Data from: Genetic change for earlier migration timing in a population of pink salmon
Kovach, Ryan P.; Gharrett, Anthony J.; Tallmon, David A. (2012), Data from: Genetic change for earlier migration timing in a population of pink salmon, Dryad, Dataset, https://doi.org/10.5061/dryad.m3c53
To predict how climate change will influence populations it is necessary to understand the mechanisms, particularly microevolution and phenotypic plasticity, which allow populations to persist in novel environmental conditions. Although evidence for climate-induced phenotypic change in populations is widespread, evidence documenting that these phenotypic changes are due to microevolution is exceedingly rare. In this study we use 32 years of genetic data (17 complete generations) to determine whether there has been genetic change toward earlier migration timing in a population of pink salmon that shows phenotypic change; average migration time occurs nearly 2 weeks earlier than it did 40 years ago.

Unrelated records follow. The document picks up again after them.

Definition getbit (choice : Z) : M FurcHashState bool :=
  let newHashIdx := Z.shiftr choice 6 in
  let! s := get in
  do! (if hashIdx s <? newHashIdx then
         do! extend (Z.to_nat (newHashIdx - hashIdx s)) in
         modify (fun s => mkFurc newHashIdx (hashCache s))
       else ret tt) in
  let! s := get in
  match hashCache s !! Z.to_nat newHashIdx with
  | Some h => ret (Z.testbit h (Z.land choice 63))
  | None => throw UndefinedBehavior
  end.

(** [for (bitNum = 0; nPart > (1ul << bitNum); bitNum++)]. *)
Fixpoint count_bits (fuel : nat) (nPart bitNum : Z) : Z :=
  match fuel with
  | O => bitNum
  | S fuel => if Z.shiftl 1 bitNum <? nPart then count_bits fuel nPart (bitNum + 1) else bitNum
  end.

(** The [while] loop: [None] when [bitNum] reaches 0. *)
Fixpoint find_one (bitNum : nat) (choice : Z) : M FurcHashState (option (nat * Z)) :=
  let! b := getbit choice in
  if b : bool then ret (Some (bitNum, choice)) else
  match bitNum with
  | O => throw UndefinedBehavior
  | S O => ret None
  | S n => find_one n (Z.of_nat n)
  end.

(** The [for] loop that gathers [n] bits. *)
Fixpoint gather (n : nat) (choice result : Z) : M FurcHashState (Z * Z) :=
  match n with
  | O => ret (choice, result)
  | S n =>
      let! b := getbit choice in
      gather n (u32 (choice + kFurcShift)) (u32 (Z.lor (Z.shiftl result 1) (if b : bool then 1 else 0)))
  end.

Fixpoint furc_tries (tries : nat) (nPart : Z) (bitNum : nat) (choice : Z) : M FurcHashState Z :=
  match tries with
  | O => ret 0
  | S tries =>
      let! x := find_one bitNum choice in
      match x with
      | None => ret 0
      | Some (bitNum, choice) =>
          let! y := gather (bitNum - 1) (u32 (choice + kFurcShift)) 1 in
          let '(choice, result) := y in
          if result <? nPart then ret result else furc_tries tries nPart bitNum choice
      end
  end.

Definition furcHash (key : bytes) (nPart : Z) : res Z :=
  if nPart <=? 1 then Ok 0 else
  let state := mkFurc 0 [murmurHash64A key (zlen key) kMurmur2Seed] in
  let bitNum := count_bits 33 nPart 0 in
  fst (furc_tries kMaxTries nPart (Z.to_nat bitNum) bitNum state).

(** ** The stream of bits

    Bit [i] of a key: what [getbit] computes, without its cache. *)

Definition stream_hash (h : Z) (n : nat) : Z := Nat.iter n murmurRehash64A h.
Definition stream (h : Z) (i : Z) : bool := Z.testbit (stream_hash h (Z.to_nat (i / 64))) (i mod 64).

Definition cached (h : Z) (s : FurcHashState) : Prop :=
  0 <= hashIdx s /\ hashCache s = stream_hash h <$> seq 0 (Z.to_nat (hashIdx s) + 1).

Lemma cached_last (h : Z) (n : nat) :
  last (stream_hash h <$> seq 0 (n + 1)) = Some (stream_hash h n).
Proof. rewrite seq_app, fmap_app. simpl. by rewrite last_snoc. Qed.

Lemma extend_run (h : Z) (k n : nat) (idx : Z) :
  Z.of_nat (n + k) < kHashCacheSize ->
  extend k (mkFurc idx (stream_hash h <$> seq 0 (n + 1)))
  = (Ok tt, mkFurc idx (stream_hash h <$> seq 0 (n + k + 1))).
Proof.
  revert n. induction k as [|k IH]; intros n Hk; [by rewrite Nat.add_0_r|].
  cbn [extend]. unfold bind at 1. unfold get. cbn [hashCache]. rewrite cached_last.
  unfold bind, Prelude.guard, modify, ret, kHashCacheSize in *. unfold zlen.
  rewrite length_fmap, length_seq. rewrite (proj2 (Z.ltb_lt _ _)) by lia. cbn [negb].
  cbn [hashIdx hashCache].
  replace ((stream_hash h <$> seq 0 (n + 1)) ++ [murmurRehash64A (stream_hash h n)])
    with (stream_hash h <$> seq 0 (S n + 1)).
  - rewrite IH by lia. do 3 f_equal. do 2 f_equal. lia.
  - replace (S n + 1)%nat with (n + 1 + 1)%nat by lia. rewrite (seq_app (n + 1) 1), fmap_app.
    replace (0 + (n + 1))%nat with (S n) by lia. done.
Qed.

Lemma getbit_run (h choice : Z) (s : FurcHashState) :
  cached h s -> 0 <= choice < 64 * kHashCacheSize ->
  exists s', getbit choice s = (Ok (stream h choice), s') /\ cached h s'.
Proof.
  intros [Hi Hc] Hch. destruct s as [idx cache]. simpl in *. subst cache.
  unfold getbit. rewrite Z.shiftr_div_pow2 by lia. change (2 ^ 6) with 64.
  assert (Hq : 0 <= choice / 64 < kHashCacheSize).
  { split; [apply Z.div_pos; lia|]. apply Z.div_lt_upper_bound; lia. }
  assert (Hend : forall idx', choice / 64 <= idx' -> 
    (stream_hash h <$> seq 0 (Z.to_nat idx' + 1)) !! Z.to_nat (choice / 64) =
    Some (stream_hash h (Z.to_nat (choice / 64)))).
  { intros idx' Hle. rewrite list_lookup_fmap, lookup_seq_lt by lia. done. }
  assert (Hland : Z.land choice 63 = choice mod 64) by (apply (Z.land_ones choice 6); lia).
  unfold bind, get. cbn [hashIdx]. destruct (Z.ltb_spec idx (choice / 64)) as [Hlt|Hge].
  - rewrite (extend_run h _ (Z.to_nat idx)) by lia. unfold modify. cbn [hashCache].
    replace (Z.to_nat idx + Z.to_nat (choice / 64 - idx))%nat with (Z.to_nat (choice / 64)) by lia.
    rewrite Hend by lia. unfold ret. rewrite Hland. eexists. split; [done|]. split; simpl; [lia|done].
  - unfold ret. cbn [hashCache]. rewrite Hend by lia. rewrite Hland.
    eexists. split; [done|]. by split.
Qed.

Experimental genetic data support the hypothesis that there has been directional selection for earlier migration timing, resulting in a substantial decrease in the late migrating phenotype (from >30% to <10% of the total abundance). From 1983-2011 there was a significant decrease – over three fold – in the frequency of a genetic marker for late migration timing, but there were minimal changes in allele frequencies at other neutral loci. These results demonstrate there has been rapid microevolution for earlier migration timing in this population. Circadian rhythm genes, however, did not show any evidence for selective changes from 1993-2009.